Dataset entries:
+++

Lemma added_refused now t n b b' : let i := bucket_placement (id_prefix (table_id t) (id n)) (length (buckets t)) in
  table_ok (set_bucket t i b') -> buckets t !! i = Some b -> add_result now b n false b' ->
  can_split_bucket (length (buckets t)) i = false -> added now t n (set_bucket t i b').
Proof.
  intros i Hok Hi Hr Hc. split_and!; [done|done|by rewrite length_set_bucket| |right].
  - intros m Hg Hm. by eapply keeps_set_bucket, keeps_of_elem.
  - exists i, b'. rewrite length_set_bucket. cbn [set_bucket buckets table_id]. split_and!; [|done|done|].
    + apply list_lookup_insert_eq. by eapply lookup_lt_Some.
    + inversion Hr; subst. auto.
Qed.

(** Adding after a step that kept the good nodes. *)
Lemma added_after now t t1 n t' : table_id t1 = table_id t -> (length (buckets t) <= length (buckets t1))%nat ->
  (forall m, status now m = Good -> m ∈ table_nodes t -> keeps now m t1) ->
  added now t1 n t' -> added now t n t'.
Proof.
  intros Hid Hlen Hkeep (Hok & Hid' & Hlen' & Hkeep' & Hst). split_and!; [done|congruence|lia| |done].
  intros m Hg Hm. destruct (Hkeep m Hg Hm) as (m1 & Hm1 & Hkey1 & Hg1).
  destruct (Hkeep' m1 Hg1 Hm1) as (m2 & Hm2 & Hkey2 & Hg2). exists m2. split_and!; [done|congruence|done].
Qed.

Lemma split_bucket_refuses fuel now t i : can_split_bucket (length (buckets t)) i = false ->
  split_bucket (S fuel) now t i = Ok (false, t).
Proof. intros Hc. cbn [split_bucket]. by rewrite Hc. Qed.

Lemma can_split_bucket_true len i : can_split_bucket len i = true -> (1 <= len <= MAX_BUCKETS)%nat ->
  i = (len - 1)%nat /\ (len < MAX_BUCKETS)%nat.
Proof.
  unfold can_split_bucket. intros [Ei%Nat.eqb_eq Em%negb_true_iff%Nat.eqb_neq]%andb_true_iff Hl.
  split; [done|]. unfold MAX_BUCKETS, SHA_HASH_LEN in *. lia.
Qed.

Lemma bucket_node_total now n (d : nat) : forall fuel t, table_ok t -> sha_ok (id n) -> status now n <> Bad ->
  (id_prefix (table_id t) (id n) < MAX_BUCKETS)%nat ->
  (MAX_BUCKETS - length (buckets t) <= d)%nat -> (d + 4 <= fuel)%nat ->
  exists t', bucket_node fuel now t n (id_prefix (table_id t) (id n)) = Ok t' /\ added now t n t'.
Proof.
  induction d as [d IH] using lt_wf_ind. intros [|fuel] t Ht Hn Hs Hk Hd Hfuel; [lia|]. rewrite bucket_node_step. cbv zeta.
  destruct (placement_step now t n Ht Hn Hk) as (b & ok & b' & Eb & Ha & Hr & Hok).
  set (i := bucket_placement _ _) in *. rewrite Eb. cbn [or_panic res_bind]. rewrite Ha. cbn [res_bind].
  destruct ok; cbn [negb]; [eexists; split; [done|by eapply added_placed]|].
  pose proof Ht as (_ & Hlen & _). assert (El : length (buckets (set_bucket t i b')) = length (buckets t)) by apply length_set_bucket.
  destruct (can_split_bucket (length (buckets t)) i) eqn:Ec.
  - destruct (can_split_bucket_true _ _ Ec Hlen) as [Ei Hlt].
    destruct fuel as [|[|[|fuel]]]; try lia.
    destruct (split_bucket_total fuel now (set_bucket t i b')) as (t1 & Es & Ht1 & Hid1 & Hl1 & Hk1); [done|lia|].
    rewrite El, <- Ei in Es. rewrite Es. cbn [res_bind]. cbn [set_bucket table_id] in Hid1. rewrite <- Hid1.
    destruct (IH (d - 1)%nat ltac:(lia) (S (S (S fuel))) t1) as (t' & Et & Hadd); try done; try lia; [by rewrite Hid1|].
    exists t'. split; [done|]. eapply added_after; [done|lia| |done].
    intros m Hg Hm. destruct (keeps_set_bucket now m t i b n false b') as (m1 & Hm1 & Hkey1 & Hg1);
      [done|done|by apply keeps_of_elem|].
    destruct (Hk1 m1 Hg1 Hm1) as (m2 & Hm2 & Hkey2 & Hg2). exists m2. split_and!; [done|congruence|done].
  - destruct fuel as [|fuel]; [lia|]. rewrite split_bucket_refuses by (by rewrite El). cbn [res_bind].
    eexists. split; [done|]. by eapply added_refused.
Qed.

Lemma id_prefix_le (x y : ShaHash) : sha_ok x -> (id_prefix x y <= MAX_BUCKETS)%nat.
Proof.
  intros [Hl _]. unfold id_prefix. etransitivity; [apply common_prefix_le|]. by rewrite length_bytes_bits, Hl.
Qed.

Lemma add_node_total now t n : table_ok t -> sha_ok (id n) ->
  exists t', RoutingTable_add_node now t n = Ok t' /\
    ((t' = t /\ (status now n = Bad \/ id_prefix (table_id t) (id n) = MAX_BUCKETS)) \/
     (status now n <> Bad /\ (id_prefix (table_id t) (id n) < MAX_BUCKETS)%nat /\ added now t n t')).
Proof.
  intros Ht Hn. unfold RoutingTable_add_node, TABLE_FUEL. rewrite Nat.add_comm. cbn [Nat.add].
  rewrite add_node_step. destruct (decide (status now n = Bad)) as [Hb|Hb]; [exists t; auto|].
  pose proof Ht as (Hid & Hlen & _). rewrite leading_bit_count_id_prefix by done. cbn [res_bind].
  destruct (Nat.eqb_spec (id_prefix (table_id t) (id n)) MAX_BUCKETS) as [He|He]; cbn [negb]; [exists t; auto|].
  pose proof (id_prefix_le (table_id t) (id n) Hid).
  destruct (bucket_node_total now n (MAX_BUCKETS - length (buckets t)) (S (S (S (S MAX_BUCKETS)))) t)
    as (t' & Et & Hadd); try done; try lia.
  exists t'. split; [done|]. right. split; [done|]. split; [lia|done].
Qed.
End Facts.

(** * Properties of the routing table

    The invariant along every history of insertions, the fate of good and of new
    nodes in one insertion, and what [find_node] finds. *)

Section Spec.
Context `{Chrono}.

+++

Task description:
Return the records in full. Omit nothing.

Response area:
Lemma added_refused now t n b b' : let i := bucket_placement (id_prefix (table_id t) (id n)) (length (buckets t)) in
  table_ok (set_bucket t i b') -> buckets t !! i = Some b -> add_result now b n false b' ->
  can_split_bucket (length (buckets t)) i = false -> added now t n (set_bucket t i b').
Proof.
  intros i Hok Hi Hr Hc. split_and!; [done|done|by rewrite length_set_bucket| |right].
  - intros m Hg Hm. by eapply keeps_set_bucket, keeps_of_elem.
  - exists i, b'. rewrite length_set_bucket. cbn [set_bucket buckets table_id]. split_and!; [|done|done|].
    + apply list_lookup_insert_eq. by eapply lookup_lt_Some.
    + inversion Hr; subst. auto.
Qed.

(** Adding after a step that kept the good nodes. *)
Lemma added_after now t t1 n t' : table_id t1 = table_id t -> (length (buckets t) <= length (buckets t1))%nat ->
  (forall m, status now m = Good -> m ∈ table_nodes t -> keeps now m t1) ->
  added now t1 n t' -> added now t n t'.
Proof.
  intros Hid Hlen Hkeep (Hok & Hid' & Hlen' & Hkeep' & Hst). split_and!; [done|congruence|lia| |done].
  intros m Hg Hm. destruct (Hkeep m Hg Hm) as (m1 & Hm1 & Hkey1 & Hg1).
  destruct (Hkeep' m1 Hg1 Hm1) as (m2 & Hm2 & Hkey2 & Hg2). exists m2. split_and!; [done|congruence|done].
Qed.

Lemma split_bucket_refuses fuel now t i : can_split_bucket (length (buckets t)) i = false ->
  split_bucket (S fuel) now t i = Ok (false, t).
Proof. intros Hc. cbn [split_bucket]. by rewrite Hc. Qed.

Lemma can_split_bucket_true len i : can_split_bucket len i = true -> (1 <= len <= MAX_BUCKETS)%nat ->
  i = (len - 1)%nat /\ (len < MAX_BUCKETS)%nat.
Proof.
  unfold can_split_bucket. intros [Ei%Nat.eqb_eq Em%negb_true_iff%Nat.eqb_neq]%andb_true_iff Hl.
  split; [done|]. unfold MAX_BUCKETS, SHA_HASH_LEN in *. lia.
Qed.

Lemma bucket_node_total now n (d : nat) : forall fuel t, table_ok t -> sha_ok (id n) -> status now n <> Bad ->
  (id_prefix (table_id t) (id n) < MAX_BUCKETS)%nat ->
  (MAX_BUCKETS - length (buckets t) <= d)%nat -> (d + 4 <= fuel)%nat ->
  exists t', bucket_node fuel now t n (id_prefix (table_id t) (id n)) = Ok t' /\ added now t n t'.
Proof.
  induction d as [d IH] using lt_wf_ind. intros [|fuel] t Ht Hn Hs Hk Hd Hfuel; [lia|]. rewrite bucket_node_step. cbv zeta.
  destruct (placement_step now t n Ht Hn Hk) as (b & ok & b' & Eb & Ha & Hr & Hok).
  set (i := bucket_placement _ _) in *. rewrite Eb. cbn [or_panic res_bind]. rewrite Ha. cbn [res_bind].
  destruct ok; cbn [negb]; [eexists; split; [done|by eapply added_placed]|].
  pose proof Ht as (_ & Hlen & _). assert (El : length (buckets (set_bucket t i b')) = length (buckets t)) by apply length_set_bucket.
  destruct (can_split_bucket (length (buckets t)) i) eqn:Ec.
  - destruct (can_split_bucket_true _ _ Ec Hlen) as [Ei Hlt].
    destruct fuel as [|[|[|fuel]]]; try lia.
    destruct (split_bucket_total fuel now (set_bucket t i b')) as (t1 & Es & Ht1 & Hid1 & Hl1 & Hk1); [done|lia|].
    rewrite El, <- Ei in Es. rewrite Es. cbn [res_bind]. cbn [set_bucket table_id] in Hid1. rewrite <- Hid1.
    destruct (IH (d - 1)%nat ltac:(lia) (S (S (S fuel))) t1) as (t' & Et & Hadd); try done; try lia; [by rewrite Hid1|].
    exists t'. split; [done|]. eapply added_after; [done|lia| |done].
    intros m Hg Hm. destruct (keeps_set_bucket now m t i b n false b') as (m1 & Hm1 & Hkey1 & Hg1);
      [done|done|by apply keeps_of_elem|].
    destruct (Hk1 m1 Hg1 Hm1) as (m2 & Hm2 & Hkey2 & Hg2). exists m2. split_and!; [done|congruence|done].
  - destruct fuel as [|fuel]; [lia|]. rewrite split_bucket_refuses by (by rewrite El). cbn [res_bind].
    eexists. split; [done|]. by eapply added_refused.
Qed.

Lemma id_prefix_le (x y : ShaHash) : sha_ok x -> (id_prefix x y <= MAX_BUCKETS)%nat.
Proof.
  intros [Hl _]. unfold id_prefix. etransitivity; [apply common_prefix_le|]. by rewrite length_bytes_bits, Hl.
Qed.

Lemma add_node_total now t n : table_ok t -> sha_ok (id n) ->
  exists t', RoutingTable_add_node now t n = Ok t' /\
    ((t' = t /\ (status now n = Bad \/ id_prefix (table_id t) (id n) = MAX_BUCKETS)) \/
     (status now n <> Bad /\ (id_prefix (table_id t) (id n) < MAX_BUCKETS)%nat /\ added now t n t')).
Proof.
  intros Ht Hn. unfold RoutingTable_add_node, TABLE_FUEL. rewrite Nat.add_comm. cbn [Nat.add].
  rewrite add_node_step. destruct (decide (status now n = Bad)) as [Hb|Hb]; [exists t; auto|].
  pose proof Ht as (Hid & Hlen & _). rewrite leading_bit_count_id_prefix by done. cbn [res_bind].
  destruct (Nat.eqb_spec (id_prefix (table_id t) (id n)) MAX_BUCKETS) as [He|He]; cbn [negb]; [exists t; auto|].
  pose proof (id_prefix_le (table_id t) (id n) Hid).
  destruct (bucket_node_total now n (MAX_BUCKETS - length (buckets t)) (S (S (S (S MAX_BUCKETS)))) t)
    as (t' & Et & Hadd); try done; try lia.
  exists t'. split; [done|]. right. split; [done|]. split; [lia|done].
Qed.
End Facts.

(** * Properties of the routing table

    The invariant along every history of insertions, the fate of good and of new
    nodes in one insertion, and what [find_node] finds. *)

Section Spec.
Context `{Chrono}.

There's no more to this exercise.